» About this task
Would you copy each line of the records that includes the word "repeat"?

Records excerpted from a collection
┏━━

(** An admissible event of the MAC, seen from the station. *)
Lemma mac_event_ok m n :
  winv (mac n) -> msg_ok (mac n) m ->
  exists s l, event m (mac n) = Ok (tt, s) /\ winv s /\ cfg s = cfg (mac n) /\ out s = out (mac n) ++ l /\
  mac_event m n = Ok (absorb_all (simTime s) l (n<| mac := s |>)).
Proof.
  intros Hw Hm. destruct (wp_ok _ _ _ (event_safe m (mac n) Hw Hm)) as ([] & s & He & Hw').
  destruct (event_out _ _ _ He) as [l Hl]. exists s, l. split; [done|]. split; [done|].
  split; [by apply (event_cfg m)|]. split; [done|]. unfold mac_event. rewrite He, Hl, drop_app_length. reflexivity.
Qed.

(** ** The books of a station *)

(** The frame carries one of the packets of the list. *)
Definition packs (off : list (cPacket P)) f : Prop :=
  upper_ok f /\ fclass f = Ieee80211DataFrame /\ type f = ST_DATA /\
  exists pk c, pk ∈ off /\ ctrl pk = Some c /\ receiverAddress f = ctrlDest c /\ encapsulated f = Some (content pk).

(** The packets accepted are those offered without the ones dropped; those the MAC has been
    given, and then those on the line, are just these, in their order. *)
Definition booked n (given : list (option P)) (acc : list P) : Prop :=
  credit n + Z.of_nat (length given) = Z.of_nat (requests_in (out (mac n))) /\
  given ++ (encapsulated <$> line n) = Some <$> acc /\
  acc `sublist_of` (content <$> offered n) /\
  Z.of_nat (length (offered n)) = Z.of_nat (length acc) + numQueueDropped (queue (mgmt n)).

Definition accounted n given acc : Prop := ledger 2 given (mac n) /\ booked n given acc.

Record nic_inv n : Prop := {
  nv_link : link_ok n;
  nv_mac : winv (mac n);
  nv_room : maxQueueSize (cfg (mac n)) = 0 \/ 2 <= maxQueueSize (cfg (mac n));
  nv_books : exists given acc, accounted n given acc;
  nv_frames : Forall (packs (offered n)) (line n);
}.

(** The two requests of the MAC are the frames it has or waits for. *)
Lemma accounted_credit n given acc :
  accounted n given acc -> credit n + Z.of_nat (length (transmissionQueue (mac n))) = 2.
Proof.
  intros ((k & Hk & Hle & Hq) & Hc & _). apply (f_equal length) in Hq. rewrite length_fmap, length_drop in Hq. lia.
Qed.

(** The station after an event of its MAC. *)
Lemma absorb_inv n s l t given acc :
  link_ok n -> maxQueueSize (cfg (mac n)) = 0 \/ 2 <= maxQueueSize (cfg (mac n)) -> Forall (packs (offered n)) (line n) ->
  winv s -> cfg s = cfg (mac n) -> out s = out (mac n) ++ l -> ledger 2 given s ->
  booked n given acc -> nic_inv (absorb_all t l (n<| mac := s |>)).
Proof.
  intros Hl Hr Hf Hw' Hcf Ho Hled (Hc & Hg & Hsub & Hlen).
  assert (Hl0 : link_ok (n<| mac := s |>)) by (by destruct Hl).
  destruct (absorb_all_spec t l _ Hl0) as (A1 & A2 & A3 & A4 & A5 & A6 & A7 & A8).
  split; [done | by rewrite A5 | by rewrite A5; nsimp; rewrite Hcf | | by rewrite A3, A6].
  exists given, acc. unfold accounted, booked. rewrite A2, A3, A5, A6, A8. nsimp. rewrite Ho, requests_app.
  split; [done|]. split; [|done]. change (credit (n<| mac := s |>)) with (credit n). lia.
Qed.

Lemma nic_mac_step_inv m n :
  nic_inv n -> msg_ok (mac n) m -> match m with UpperMsg _ => False | _ => True end ->
  exists n', mac_event m n = Ok n' /\ nic_inv n'.
Proof.
  intros Hn Hm Hu. destruct (mac_event_ok m n (nv_mac _ Hn) Hm) as (s & l & He & Hw & Hc & Ho & Hev).
  eexists. split; [exact Hev|]. destruct (nv_books _ Hn) as (given & acc & Hacc).
  apply (absorb_inv n s l _ given acc); try apply Hn; try done; [|apply Hacc].
  apply (keeps_run (ledger 2 given) (event m) (mac n) tt s); [|apply Hacc | done].
  apply event_keeps; [done | by apply handleMessage_ledger].
Qed.

(** A frame reaches the MAC; there is room for it. *)
Lemma down_step_inv f l n :
  nic_inv n -> toMac n = f :: l -> exists n', mac_event (UpperMsg f) (n<| toMac := l |>) = Ok n' /\ nic_inv n'.
Proof.
  intros Hn El. destruct (nv_books _ Hn) as (given & acc & Hled & Hc & Hg & Hsub & Hlen).
  assert (Eline : line n = f :: line (n<| toMac := l |>)) by (unfold line; nsimp; by rewrite El).
  assert (Ecred : credit n = credit (n<| toMac := l |>) + 1) by (unfold credit; nsimp; rewrite El; cbn; lia).
  pose proof (nv_frames _ Hn) as Hf. rewrite Eline in Hf. inversion_clear Hf as [|?? Hpk Hrest].
  assert (Hm : msg_ok (mac (n<| toMac := l |>)) (UpperMsg f)) by apply Hpk.
  pose (n1 := n<| toMac := l |>).
  destruct (mac_event_ok (UpperMsg f) n1 (nv_mac n Hn) Hm) as (s & lo & He & Hw & Hcf & Ho & Hev).
  eexists. split; [exact Hev|].
  apply (absorb_inv n1 s lo _ (given ++ [encapsulated f]) acc); try done.
  - by destruct (nv_link _ Hn).
  - apply (nv_room _ Hn).
  - assert (Hroom : Z.of_nat (length (transmissionQueue (mac n))) <= 1).
    { pose proof (accounted_credit n given acc (conj Hled (conj Hc (conj Hg (conj Hsub Hlen))))).
      pose proof (lk_requests _ (nv_link _ Hn)). unfold credit in *. rewrite El in *. cbn in *. lia. }
    refine (wpe_run _ _ _ _ _ _ (handleUpperMsg_ledger 2 given f (mac n) _ Hled) He).
    destruct (nv_room _ Hn); [by left | right; lia].
  - rewrite Eline in Hg. split; [|split; [by rewrite <- (assoc_L (++)) | done]].
    change (credit n1 + Z.of_nat (length (given ++ [encapsulated f])) = Z.of_nat (requests_in (out (mac n)))).
    rewrite length_app. cbn [length]. rewrite <- Hc, Ecred. fold n1. lia.
Qed.

(** A packet arrives from the network layer. *)
Lemma encapsulate_packs pk off :
  packet_ok pk -> pk ∈ off -> exists f, encapsulate pk = Ok f /\ packs off f /\ encapsulated f = Some (content pk).
Proof.
  intros (Hlen & c & Hc & Hwf & Hun) Hin. unfold encapsulate. rewrite Hc. eexists. split; [done|]. split; [|done].
  split; [|repeat (split; [done|]); by exists pk, c].
  split; wsimp; [done | done | | done | split; [done | apply unspecified_wf]].
  change (0 <= pkByteLength pk + 34 <= 2346). lia.
Qed.

Lemma packs_mono off pk f : packs off f -> packs (off ++ [pk]) f.
Proof.
  intros (Hu & Hc & Ht & p & c & Hp & Hrest). repeat (split; [done|]). exists p, c. split; [|done].
  apply elem_of_app. by left.
Qed.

┗━━

» Result for this exercise
  split; [|repeat (split; [done|]); by exists pk, c].
  intros (Hu & Hc & Ht & p & c & Hp & Hrest). repeat (split; [done|]). exists p, c. split; [|done].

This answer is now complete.